(Items listed in a dataset)
........

(* ===== verification/CacheSpec.v ===== *)
(** * The contract of the cache: a bounded map in recency order

    The data types of include/cache/lru_cache.h that clients see, an abstract
    cache (a list of key-value pairs, most recently used first, under three
    limits), and the interface a cache implementation offers the server.  The
    abstract cache knows nothing of nodes, iterators or counters; LruCache.v
    proves that the implementation refines it. *)

From S2P Require Import Prelude.

Record CacheLimits := mkCacheLimits {
  cl_max_entries : Z;
  cl_max_bytes : Z;
  cl_max_value_bytes : Z;
}.

Module PutStatus.
Inductive t : Set := kStored | kValueTooLarge | kEntryTooLarge.
End PutStatus.

Record CacheSnapshot := mkCacheSnapshot {
  cs_entries : Z;
  cs_bytes : Z;
  cs_payload_bytes : Z;
  cs_evictions : Z;
}.

#[export] Instance put_status_eq_dec : EqDecision PutStatus.t.
Proof. solve_decision. Defined.
#[export] Instance cache_snapshot_eq_dec : EqDecision CacheSnapshot.
Proof. solve_decision. Defined.

Definition kEntryOverheadBytes : Z := 128.

(** ** The abstract cache *)

Module Spec.

(** Entries, most recently used first. *)
Abbreviation entries := (list (bytes * bytes)) (only parsing).

Definition payload (e : bytes * bytes) : Z := len e.1 + len e.2.
Definition cost (e : bytes * bytes) : Z := payload e + kEntryOverheadBytes.

Definition total (f : bytes * bytes -> Z) (l : entries) : Z :=
  foldr (fun e acc => f e + acc) 0 l.

Record state := mkState {
  limits : CacheLimits;
  contents : entries;
  evicted : Z;  (* evictions since the cache was created, modulo 2^64 *)
}.

Definition empty (limits : CacheLimits) : state := mkState limits [] 0.

Fixpoint find (k : bytes) (l : entries) : option bytes :=
  match l with
  | [] => None
  | e :: l => if decide (e.1 = k) then Some e.2 else find k l
  end.

Definition remove (k : bytes) (l : entries) : entries := filter (fun e => e.1 <> k) l.

(** The longest prefix with at most [n] entries and [b] accounted bytes. *)
Fixpoint keep (n b : Z) (l : entries) : entries :=
  match l with
  | [] => []
  | e :: l => if (1 <=? n) && (cost e <=? b) then e :: keep (n - 1) (b - cost e) l else []
  end.

Definition get (s : state) (k : bytes) : option bytes * state :=
  match find k (contents s) with
  | Some v => (Some v, mkState (limits s) ((k, v) :: remove k (contents s)) (evicted s))
  | None => (None, s)
  end.

Definition put (s : state) (k v : bytes) : PutStatus.t * state :=
  if cl_max_value_bytes (limits s) <? len v then (PutStatus.kValueTooLarge, s) else
  if (cl_max_bytes (limits s) <? cost (k, v)) || (cl_max_entries (limits s) =? 0)
  then (PutStatus.kEntryTooLarge, s) else
  let others := remove k (contents s) in
  let kept := keep (cl_max_entries (limits s) - 1) (cl_max_bytes (limits s) - cost (k, v)) others in
  (PutStatus.kStored,
   mkState (limits s) ((k, v) :: kept) (u64 (evicted s + (len others - len kept)))).

Definition erase (s : state) (k : bytes) : bool * state :=
  match find k (contents s) with
  | Some _ => (true, mkState (limits s) (remove k (contents s)) (evicted s))
  | None => (false, s)
  end.

Definition contains (s : state) (k : bytes) : bool :=
  match find k (contents s) with Some _ => true | None => false end.

Definition clear (s : state) : state := mkState (limits s) [] (evicted s).

Definition snapshot (s : state) : CacheSnapshot :=
  mkCacheSnapshot (len (contents s)) (total cost (contents s)) (total payload (contents s))
    (evicted s).

(** What holds of every abstract cache: no key twice, all limits respected. *)
Record ok (s : state) : Prop := mkOk {
  ok_nodup : NoDup (contents s).*1;
  ok_entries : len (contents s) <= cl_max_entries (limits s);
  ok_bytes : total cost (contents s) <= cl_max_bytes (limits s);
  ok_values : Forall (fun e => len e.2 <= cl_max_value_bytes (limits s)) (contents s);
  ok_evicted : 0 <= evicted s < 2 ^ 64;
}.

(** ** Lemmas *)

Lemma cost_pos e : 128 <= cost e.
Proof.
  unfold cost, payload, kEntryOverheadBytes. pose proof (len_nonneg e.1). pose proof (len_nonneg e.2). lia.
Qed.

Lemma total_app f l k : total f (l ++ k) = total f l + total f k.
Proof. induction l; simpl; lia. Qed.

Lemma total_nonneg l : 128 * len l <= total cost l.
Proof.
  induction l as [|e l IH]; [done|]. rewrite len_cons. simpl. pose proof (cost_pos e). lia.
Qed.

Lemma total_payload_nonneg l : 0 <= total payload l.
Proof.
  induction l as [|e l IH]; [done|]. simpl. unfold payload at 1.
  pose proof (len_nonneg e.1). pose proof (len_nonneg e.2). lia.
Qed.

Lemma total_payload_le l : total payload l <= total cost l.
Proof.
  induction l as [|e l IH]; [done|]. simpl.
  assert (payload e <= cost e) by (unfold cost, kEntryOverheadBytes; lia). lia.
Qed.

Lemma find_Some k v l : find k l = Some v -> (k, v) ∈ l.
Proof.
  induction l as [|[k' v'] l IH]; simpl; [done|]. case_decide; simpl in *.
  - intros [= <-]. subst. by left.
  - intros ?. right. auto.
Qed.

Lemma find_None k l : find k l = None <-> k ∉ l.*1.
Proof.
  induction l as [|[k' v'] l IH]; simpl; [set_solver|].
  rewrite not_elem_of_cons. case_decide; simpl in *; [naive_solver | rewrite IH; naive_solver].
Qed.

Lemma find_elem k v l : NoDup l.*1 -> (k, v) ∈ l -> find k l = Some v.
Proof.
  induction l as [|[k' v'] l IH]; simpl; intros Hn Hin; [set_solver|].
  apply NoDup_cons in Hn as [Hk Hn]. apply elem_of_cons in Hin as [[= <- <-]|Hin].
  - by rewrite decide_True.
  - rewrite decide_False; [by auto|]. intros ->. apply Hk.
    apply list_elem_of_fmap. by exists (k, v).
Qed.

Lemma find_remove_ne k k' l : k <> k' -> find k (remove k' l) = find k l.
Proof.
  intros Hne. induction l as [|[k'' v] l IH]; [done|]. unfold remove in *.
  rewrite filter_cons. simpl. repeat case_decide; simpl in *; subst; simplify_eq; try done;
  rewrite ?decide_False, ?decide_True by done; done.
Qed.

Lemma remove_fresh k l : k ∉ l.*1 -> remove k l = l.
Proof.
  induction l as [|[k' v] l IH]; simpl; intros H; [done|]. unfold remove in *.
  rewrite filter_cons, decide_True by set_solver. f_equal. apply IH. set_solver.
Qed.

Lemma remove_not_in k l : k ∉ (remove k l).*1.
Proof.
  intros Hin. apply list_elem_of_fmap in Hin as ([k' v] & -> & Hin).
  apply list_elem_of_filter in Hin as [Hne _]. done.
Qed.

Lemma remove_sublist k l : remove k l `sublist_of` l.
Proof. apply sublist_filter. Qed.

Lemma sublist_total l l' : l `sublist_of` l' -> total cost l <= total cost l' /\ len l <= len l'.
Proof.
  induction 1 as [|e l l' _ IH|e l l' _ IH]; rewrite ?len_cons; simpl;
  [done | lia | pose proof (cost_pos e); lia].
Qed.

(** A list within [n] entries and [b] bytes. *)
Definition fits (n b : Z) (l : entries) : Prop := len l <= n /\ total cost l <= b.

Lemma keep_prefix n b l : keep n b l `prefix_of` l.
Proof.
  revert n b. induction l as [|e l IH]; intros n b; simpl; [done|].
  split_if; [by apply prefix_cons, IH | apply prefix_nil].
Qed.

Lemma keep_fits n b l : 0 <= n -> 0 <= b -> fits n b (keep n b l).
Proof.
  unfold fits. revert n b. induction l as [|e l IH]; intros n b Hn Hb; simpl; [done|].
  split_if; b2p; [|done]. rewrite len_cons. simpl. specialize (IH (n - 1) (b - cost e)). lia.
Qed.

Lemma keep_all n b l : fits n b l -> keep n b l = l.
Proof.
  unfold fits. revert n b. induction l as [|e l IH]; intros n b [Hn Hb]; simpl; [done|].
  rewrite len_cons in Hn. simpl in Hb. pose proof (len_nonneg l). pose proof (total_nonneg l).
  split_if; b2p; [|lia]. f_equal. apply IH. lia.
Qed.

(** Dropping the last entry of a list that does not fit loses nothing. *)
Lemma keep_snoc n b l e : ~ fits n b (l ++ [e]) -> keep n b (l ++ [e]) = keep n b l.
Proof.
  unfold fits. revert n b. induction l as [|e' l IH]; intros n b Hf; simpl in *.
  - split_if; b2p; [|done]. exfalso. apply Hf. unfold len. simpl. lia.
  - split_if; b2p; [|done]. f_equal. apply IH. intros [? ?]. apply Hf. rewrite len_cons. lia.
Qed.

(** No longer prefix fits: evicting less would break a limit. *)
Lemma keep_longest n b l p : p `prefix_of` l -> fits n b p -> p `prefix_of` keep n b l.
Proof.
  unfold fits. revert n b p. induction l as [|e l IH]; intros n b p Hp Hf.
  { by apply prefix_nil_inv in Hp as ->. }
  destruct p as [|e' p]; [apply prefix_nil|].
  pose proof (prefix_cons_inv_1 _ _ _ _ Hp) as ->. apply prefix_cons_inv_2 in Hp.
  rewrite len_cons in Hf. simpl in *. pose proof (total_nonneg p). pose proof (len_nonneg p).
  split_if; b2p; [|lia]. apply prefix_cons, IH; [done | lia].
Qed.

Lemma fits_prefix n b p l : p `prefix_of` l -> fits n b l -> fits n b p.
Proof.
  intros [q ->]. unfold fits. rewrite len_app, total_app. pose proof (len_nonneg q). pose proof (total_nonneg q). lia.
Qed.

Lemma remove_split a k v b : NoDup (a ++ (k, v) :: b).*1 -> remove k (a ++ (k, v) :: b) = a ++ b.
Proof.
  rewrite fmap_app, fmap_cons. intros (_ & Hd & Hn)%NoDup_app. apply NoDup_cons in Hn as [Hn _].
  unfold remove. rewrite filter_app, filter_cons, decide_False by (simpl; auto).
  f_equal; apply filter_all, Forall_forall; intros [k' v'] Hin Heq; simpl in *; subst.
  - apply (Hd k); [apply list_elem_of_fmap; by exists (k, v') | by left].
  - apply Hn, list_elem_of_fmap. by exists (k, v').
Qed.

Lemma find_split k v l : find k l = Some v -> exists a b, l = a ++ (k, v) :: b.
Proof. intros H. apply list_elem_of_split. by apply find_Some. Qed.

(** Dropping entries keeps a cache within its limits. *)
Lemma ok_sublist s l ev : ok s -> l `sublist_of` contents s -> 0 <= ev < 2 ^ 64 ->
  ok (mkState (limits s) l ev).
Proof.
  intros [Hn He Hb Hv _] Hs Hev. destruct (sublist_total _ _ Hs) as [? ?].
  split; simpl; try lia.
  - eapply sublist_NoDup; [done|]. by apply fmap_sublist.
  - by eapply sublist_Forall.
Qed.

Lemma ok_empty limits : 0 <= cl_max_entries limits -> 0 <= cl_max_bytes limits -> ok (empty limits).
Proof. intros. split; simpl; try done; [by constructor]. Qed.
End Spec.

(** ** The interface to the server

    The operations [Server::handle_job] and [Server::stats_snapshot] call, and
    what an implementation promises about them: called in a good state they
    do not run into undefined behaviour, they answer what the abstract cache
    answers, and they lead to a good state. *)

Class CacheOps (C : Type) := {
  cache_get : C -> bytes -> bytes -> option (bool * bytes * C);
  cache_put : C -> bytes -> bytes -> option (PutStatus.t * C);
  cache_erase : C -> bytes -> option (bool * C);
  cache_clear : C -> C;
  cache_snapshot : C -> CacheSnapshot;
}.

Class CacheContract (C : Type) `{!CacheOps C} := {
  cache_good : C -> Prop;
  cache_abs : C -> Spec.state;
  cache_good_ok c : cache_good c -> Spec.ok (cache_abs c);
  cache_get_refines c k out : cache_good c ->
    exists found v c', cache_get c k out = Some (found, v, c') /\ cache_good c' /\
      Spec.get (cache_abs c) k = ((if found then Some v else None), cache_abs c') /\
      (found = false -> v = out);
  cache_put_refines c k v : cache_good c -> len k + len v + kEntryOverheadBytes < 2 ^ 64 ->
    exists st c', cache_put c k v = Some (st, c') /\ cache_good c' /\
      Spec.put (cache_abs c) k v = (st, cache_abs c');
  cache_erase_refines c k : cache_good c ->
    exists b c', cache_erase c k = Some (b, c') /\ cache_good c' /\
      Spec.erase (cache_abs c) k = (b, cache_abs c');
  cache_clear_refines c : cache_good c ->
    cache_good (cache_clear c) /\ cache_abs (cache_clear c) = Spec.clear (cache_abs c);
  cache_snapshot_refines c : cache_good c ->
    cache_snapshot c = Spec.snapshot (cache_abs c);
}.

........

◆ Task to complete ◆
Only the lines from the start of the data to the line holding "Module PutStatus." are wanted; return them exactly, both ends included.

◆ Exercise result ◆
(* ===== verification/CacheSpec.v ===== *)
(** * The contract of the cache: a bounded map in recency order

    The data types of include/cache/lru_cache.h that clients see, an abstract
    cache (a list of key-value pairs, most recently used first, under three
    limits), and the interface a cache implementation offers the server.  The
    abstract cache knows nothing of nodes, iterators or counters; LruCache.v
    proves that the implementation refines it. *)

From S2P Require Import Prelude.

Record CacheLimits := mkCacheLimits {
  cl_max_entries : Z;
  cl_max_bytes : Z;
  cl_max_value_bytes : Z;
}.

Module PutStatus.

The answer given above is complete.